The recent runway trends toward a more relaxed, minimalist style have only boosted buyers’ and customers’ inclination towards the pieces.

“People love that they can bridge special events and everyday casual with the same piece,” said WXYZ Jewelry designer Laura Wass.

Buyers agree.

“We don’t see this trend dying down at all,” said Erica Russo, Bloomingdale’s operating vice president, fashion director of fashion accessories, fine jewelry and cosmetics.

“The statement necklace is less of a trend than it is a staple that keeps evolving. If you purchased a bold gold geometric piece in the past, now is the time to update to high-shine silver, which looks very chic patterned with all the pastels and denim seen in ready-to-wear.”

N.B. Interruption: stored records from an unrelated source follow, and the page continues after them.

(* ===== verification/Nemorctl.v ===== *)
(** crates/nemorctl/src/lib.rs: the commands of the command line, over the answers of the
    host and a database opened read-only, and main.rs: the text and the exit status of each
    command. [loaded] is the answer of [LoadedConfig::load]. JSON and the derived debug text
    are parameters; the parsing of the arguments and the benchmark commands are left out. *)

From stdpp Require sorting.
From S2P Require Import Prelude F64 Text Config Classifier Collector Workload Actuator Policy.
From S2P Require Import Damon Damos Ksm Zram Tiering BootContract BootHost Daemon Common Storage StorageFacts Nemord DamonExport.

(** What the checks of [doctor] ask of the host: [File::open] and whether the opened path is
    a regular file, [read_dir], [exists], the text of a file. *)
Class CommandHost (W : Type) := {
  open_file : string -> W -> result (result bool string) string;
  read_directory : string -> W -> result unit string;
  path_there : string -> W -> bool;
  file_contents : string -> W -> result string string
}.

(** ** The checks *)

Definition check_result (name : string) (status : CheckStatus) (message : string) (details : option string) : CheckResult :=
  {| cr_name := name; cr_status := status; cr_message := message; cr_details := details |}.
Definition pass_with_details (name message : string) (details : option string) : CheckResult :=
  check_result name CheckPass message details.
Definition pass (name message : string) : CheckResult := pass_with_details name message None.
Definition warn (name message : string) (details : option string) : CheckResult :=
  check_result name CheckWarn message details.
Definition fail_check (name message : string) : CheckResult := check_result name CheckFail message None.

Section Doctor.
Context {W : Type} `{CommandHost W}.

Definition readable_file (name path : string) (missing_status : CheckStatus) (success : string) (w : W) : CheckResult :=
  match open_file path w with
  | Ok (Ok true) => pass_with_details name success (Some ("path=" ++ path)%string)
  | Ok (Ok false) => check_result name missing_status "path is not a regular file" (Some ("path=" ++ path)%string)
  | Ok (Err error) =>
      check_result name missing_status "cannot inspect opened path" (Some ("path=" ++ path ++ ", error=" ++ error)%string)
  | Err error =>
      check_result name missing_status "required path is unavailable or unreadable"
        (Some ("path=" ++ path ++ ", error=" ++ error)%string)
  end.
Definition readable_directory (name path : string) (missing_status : CheckStatus) (success : string) (w : W) : CheckResult :=
  match read_directory path w with
  | Ok _ => pass_with_details name success (Some ("path=" ++ path)%string)
  | Err error =>
      check_result name missing_status "directory is unavailable or unreadable"
        (Some ("path=" ++ path ++ ", error=" ++ error)%string)
  end.
(** the value of the first line with the key ID *)
Definition distribution_id (contents : string) : option string :=
  find_map (fun line =>
    match split_once "=" line with
    | Some (key, value) => then_some (String.eqb (trim key) "ID") (trim_char "'" (trim_char "034" (trim value)))
    | None => None
    end) (lines contents).
Definition distribution_check (path : string) (w : W) : CheckResult :=
  match file_contents path w with
  | Ok contents =>
      match distribution_id contents with
      | Some distribution =>
          if str_empty distribution then fail_check "distribution" "os-release does not contain a valid ID"
          else pass_with_details "distribution" "Linux distribution is identifiable" (Some ("id=" ++ distribution)%string)
      | None => fail_check "distribution" "os-release does not contain a valid ID"
      end
  | Err error =>
      check_result "distribution" CheckFail "Linux distribution is not identifiable"
        (Some ("path=" ++ path ++ ", error=" ++ error)%string)
  end.
Definition parent_directory (path : string) : string :=
  match path_parent path with
  | Some parent => if str_empty parent then "." else parent
  | None => "."
  end.
Definition database_path_checks (database_path : string) (w : W) : list CheckResult :=
  [if path_there database_path w
   then readable_file "database_path" database_path CheckFail "database file exists and is readable" w
   else warn "database_path" "database file does not exist yet" (Some database_path);
   readable_directory "database_directory" (parent_directory database_path) CheckFail
     "database parent directory exists and is readable" w].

Russo counted graphic, metal pieces and semiprecious bibs among the store’s most popular styles season after season. Ultimately, however, the most important aspect that customer’s are looking for is something “unique.”

“What’s fun about [a statement necklace] is that there is no rules,” said Tara Malkovich, creative director of costume jewelry studio Sequin New York. “There’s such a vast landscape. It’s a moment for more innovative costume jewelry.”

Pamela Love summed it up: “Statement necklaces will always have a place in fashion and jewelry. My love is making statement pieces. That’s what I do.”